Important shifts in EU/ECB attitudes
The credit rating downgrades did not occur in a vacuum, and there were other important developments this past week that also suggest some potential for a EUR respite. The ECB held rates steady and indicated it saw tentative signs of stabilization in the Eurozone downturn, though it’s also prepared to act if conditions deteriorate. This suggests the ECB is in wait-and-see mode, eliminating imminent rate cuts as a EUR-negative. Indeed, spreads between German/US 2-year government yields have bottomed and moved slightly higher, suggesting EUR/USD should be above 1.2800.

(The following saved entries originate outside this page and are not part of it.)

(** Two records whose sizes overflow the floats, with opposite signs. *)
Definition line_size_high : string :=
  log_line "{'span':{'frame_count':1,'object_count':4},'fields':{'latency_in_nanos':1000000,'msg_len':1e999}}".
Definition line_size_low : string :=
  log_line "{'span':{'frame_count':1,'object_count':4},'fields':{'latency_in_nanos':1000000,'msg_len':-1e999}}".



(** A frame column put back on an aggregated table. *)
Definition with_Frame (f : Z) (t : list AggregatedRow) : list row :=
  map (fun r => Row f (object_count r) (latency_ms r) (size_kb r)) t.

(** The same records of three frames, the lines of the frames interleaved
    in two ways. *)
Definition table_by_frame : list row :=
  [Row 1 5 (Float.of_Z 10) (Float.of_Z 1); Row 1 5 (Float.of_Z 20) (Float.of_Z 2);
   Row 2 5 (Float.of_Z 1) (Float.of_Z 3); Row 2 7 (Float.of_Z 4) (Float.of_Z 4)].
Definition table_interleaved : list row :=
  [Row 2 7 (Float.of_Z 4) (Float.of_Z 4); Row 1 5 (Float.of_Z 10) (Float.of_Z 1);
   Row 2 5 (Float.of_Z 1) (Float.of_Z 3); Row 1 5 (Float.of_Z 20) (Float.of_Z 2)].

(** One row per object count, in ascending order of the counts. *)
Definition table_one_row_each : list row :=
  [Row 7 10 (Float.of_Z 5) (Float.of_Z 2);
   Row 2 20 (Float.of_Z 8) (S754_infinity false);
   Row 7 30 (Float.of_Z 12) (Float.of_Z 3)].

(** The three latencies of [line_35ms], [line_15ms] and [line_3ms]. *)
Definition ms_35 : float := S754_finite false 4933332400126747 (-47).
Definition ms_15 : float := S754_finite false 8674017887758542 (-49).
Definition ms_3 : float := S754_finite false 7917983418663114 (-51).

(** ** Predicates of the statements *)

(** Ascending order of the key column, strictly. *)
Definition count_lt (a b : AggregatedRow) : Prop :=
  object_count a < object_count b.

Definition one : float := S754_finite false 4503599627370496 (-52).

(** A float that a sum and a mean of one entry return unchanged: not NaN,
    not the negative zero, and a binary64 number. *)
Definition regular (x : float) : Prop :=
  Float.valid x = true /\ x <> S754_nan /\ x <> S754_zero true.

(** A row whose two values are regular. *)
Definition regular_row (r : row) : Prop :=
  regular (Latency r) /\ regular (Size r).

(** The table of the two overflowing sizes, aggregated. *)
Definition aggregated_nan : list AggregatedRow :=
  [AggRow 4 (Float.of_Z 2) S754_nan].
(** ** Further definitions for the record loop *)

(** The four sequences of [a] followed by those of [b]. *)
Definition cat_columns (a b : columns) : columns :=
  Columns (frames a ++ frames b) (object_counts a ++ object_counts b)
          (latencies a ++ latencies b) (sizes a ++ sizes b).

(** The test of line 20 on a line: does the loop go on to lines 22 to 25? *)
Definition keeps (json_loads : string -> option pyval) (line : string)
  : bool :=
  match json_loads line with
  | Some data =>
      match getitem data "fields" with
      | Ok fields =>
          match contains "latency_in_nanos" fields with
          | Ok present => present
          | Raise _ => false
          end
      | Raise _ => false
      end
  | None => false
  end.

(** The exceptions that lines 20 to 25 let escape. *)
Definition escapes (e : exn) : bool :=
  match e with
  | TypeError | ValueError | OverflowError => true
  | JSONDecodeError => false
  | KeyError k =>
      bool_decide (k ∈ ["fields"; "span"; "frame_count"; "object_count";
                        "msg_len"])
  | ZeroDivisionError => false
  end.

(** ** Further definitions for the floats *)

(** A number: a zero or a finite float, neither NaN nor an infinity. *)
Definition is_finite (x : float) : bool :=
  match x with
  | S754_zero _ | S754_finite _ _ _ => true
  | _ => false
  end.

(** [x] is the quotient of [a] by [b] with no rounding: [x * b = a] in
    the rationals, for the value [(-1)^s * m * 2^e] of a finite float. *)
Definition exact_quotient (x : float) (a b : Z) : Prop :=
  match x with
  | S754_zero _ => a = 0
  | S754_finite s m e =>
      let v := if s then Zneg m else Zpos m in
      if 0 <=? e then a = v * 2 ^ e * b else a * 2 ^ (- e) = v * b
  | _ => False
  end.

(** ** Further sample tables *)

(** No (frame, object_count) pair twice; the rows in no order. *)
Definition table_distinct_pairs : list row :=
  [Row 2 5 (Float.of_Z 7) (Float.of_Z 1); Row 1 7 (Float.of_Z 4) (Float.of_Z 4);
   Row 1 5 (Float.of_Z 10) (Float.of_Z 2)].

(** The same rows in another order. *)
Definition table_distinct_pairs_reordered : list row :=
  [Row 1 5 (Float.of_Z 10) (Float.of_Z 2); Row 2 5 (Float.of_Z 7) (Float.of_Z 1);
   Row 1 7 (Float.of_Z 4) (Float.of_Z 4)].

(** ** Lines that the loop reads without exception *)

(** A JSON object with an object [fields] that either lacks the latency,
    or has an integer latency and an integer length next to an object
    [span] with a frame and an object count. *)
Definition conforms (json_loads : string -> option pyval) (line : string)
  : Prop :=
  exists d fs,
    json_loads line = Some (PDict d) /\
    dict_get "fields" d = Some (PDict fs) /\
    (dict_get "latency_in_nanos" fs = None \/
     exists sp fc oc n m,
       dict_get "span" d = Some (PDict sp) /\
       dict_get "frame_count" sp = Some fc /\
       dict_get "object_count" sp = Some oc /\
       dict_get "latency_in_nanos" fs = Some (PInt n) /\
       dict_get "msg_len" fs = Some (PInt m) /\
       - 2 ^ 1023 < n < 2 ^ 1023 /\
       - 2 ^ 1023 < m < 2 ^ 1023).

(** ** Blank lines *)

(** A line of white space only, the empty line included. *)
Fixpoint blank (s : string) : bool :=
  match s with
  | EmptyString => true
  | String c r => Json.is_ws c && blank r
  end.

(** The line that a file has between two newlines in a row. *)
Definition empty_line : string := eol.

(** A line that holds a JSON array. *)
Definition line_array : string := log_line "[1, 2]".

(** ** Facts about the error monad and the loop *)

Lemma bind_Ok {A B : Type} (r : result A) (k : A -> result B) (b : B) :
  bind r k = Ok b -> exists a, r = Ok a /\ k a = Ok b.
Proof. destruct r as [a|e]; simpl; [eauto | discriminate]. Qed.

Lemma bind_raises {A B : Type} (r : result A) (k : A -> result B) :
  raises r -> raises (bind r k).
Proof. intros [e ->]. exists e. reflexivity. Qed.

Lemma push_neq (st : columns) fc oc ms kb : push st fc oc ms kb <> st.
Proof.
  intros H. apply (f_equal (fun c => length (frames c))) in H.
  simpl in H. rewrite length_app in H. simpl in H. lia.
Qed.

Ltac bind_step H :=
  let a := fresh "a" in
  let Ha := fresh "E" in
  apply bind_Ok in H; destruct H as (a & Ha & H).

Section LoaderFacts.
Variable json_loads : string -> option pyval.

Lemma process_line_unparsed st line :
  json_loads line = None ->
  process_line json_loads st line = Raise JSONDecodeError.
Proof. intros H. unfold process_line, loads. rewrite H. reflexivity. Qed.

(** The loop body, in terms of [extract]. *)
Lemma process_line_eq st line data :
  json_loads line = Some data ->
  process_line json_loads st line =
    (let* fields := getitem data "fields" in
     let* present := contains "latency_in_nanos" fields in
     if negb present then Ok st
     else let* row := extract data in
          let '(fc, oc, ms, kb) := row in
          Ok (push st fc oc ms kb)).
Proof.
  intros H. unfold process_line, loads, extract. rewrite H. cbn [bind].
  destruct (getitem data "fields") as [fields|]; cbn [bind negb]; [|reflexivity].
  destruct (contains "latency_in_nanos" fields) as [[]|]; cbn [bind negb];
    try reflexivity.
  destruct (getitem data "span") as [span|]; cbn [bind negb]; [|reflexivity].
  destruct (getitem span "frame_count") as [fc|]; cbn [bind negb]; [|reflexivity].
  destruct (getitem span "object_count") as [oc|]; cbn [bind negb]; [|reflexivity].
  destruct (getitem fields "latency_in_nanos") as [nanos|]; cbn [bind negb];
    [|reflexivity].
  destruct (py_int nanos) as [n|]; cbn [bind negb]; [|reflexivity].
  destruct (int_truediv n 1000000) as [ms|]; cbn [bind negb]; [|reflexivity].
  destruct (getitem fields "msg_len") as [msg_len|]; cbn [bind negb]; [|reflexivity].
  destruct (truediv msg_len 1024) as [kb|]; reflexivity.
Qed.

Lemma read_lines_app st f1 f2 :
  read_lines json_loads st (f1 ++ f2) =
    (let* st' := read_lines json_loads st f1 in
     read_lines json_loads st' f2).
Proof.
  revert st. induction f1 as [|l f1 IH]; intros st; simpl; [reflexivity|].
  destruct (process_line json_loads st l) as [st'|e]; simpl; auto.
Qed.

(** Reading the files one after the other is reading all their lines. *)
Lemma read_files_concat st input_files :
  read_files json_loads st input_files =
    read_lines json_loads st (concat input_files).
Proof.
  revert st. induction input_files as [|f rest IH]; intros st; simpl;
    [reflexivity|].
  rewrite read_lines_app.
  destruct (read_lines json_loads st f); simpl; auto.
Qed.

(** A line on which the body raises from every state aborts every run
    that contains it. *)
Lemma read_lines_raises st f line :
  In line f ->
  (forall st0, raises (process_line json_loads st0 line)) ->
  raises (read_lines json_loads st f).
Proof.
  intros Hin Hr. revert st.
  induction f as [|l f IH]; intros st; [destruct Hin|].
  simpl. destruct Hin as [->|Hin].
  - apply bind_raises, Hr.
  - destruct (process_line json_loads st l) as [st'|e]; simpl.
    + apply IH, Hin.
    + exists e. reflexivity.
Qed.

Lemma load_raises input_files line :
  In line (concat input_files) ->
  (forall st0, raises (process_line json_loads st0 line)) ->
  raises (load json_loads input_files).
Proof.
  intros Hin Hr. unfold load. rewrite read_files_concat.
  eapply read_lines_raises; eauto.
Qed.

In addition to the ECB’s LTRO, which has seen stresses in the European banking sector recede, the ECB is apparently considering accepting banks’ loan portfolios as eligible collateral for borrowing from the ECB, potentially making nearly EUR 1 trillion in additional ECB lending available. And another LTRO is slated for February, reinforcing the idea that EU bank financing pressures will further fade. Lastly, German Chancellor Merkel appears to have blinked as she indicated this past week that Germany could increase its capital contribution to the IMF, if others chose to follow suit. This movement should not be underestimated as it indicates that Germany is in fact prepared to do more, though certainly within limits. All told, conditions appear to be stabilizing in EU banking circles and government debt markets as opposed to worsening, suggesting greater potential for EUR stabilization at the minimum. Add on excessive EUR short-positioning and we think there’s potential for a correction higher.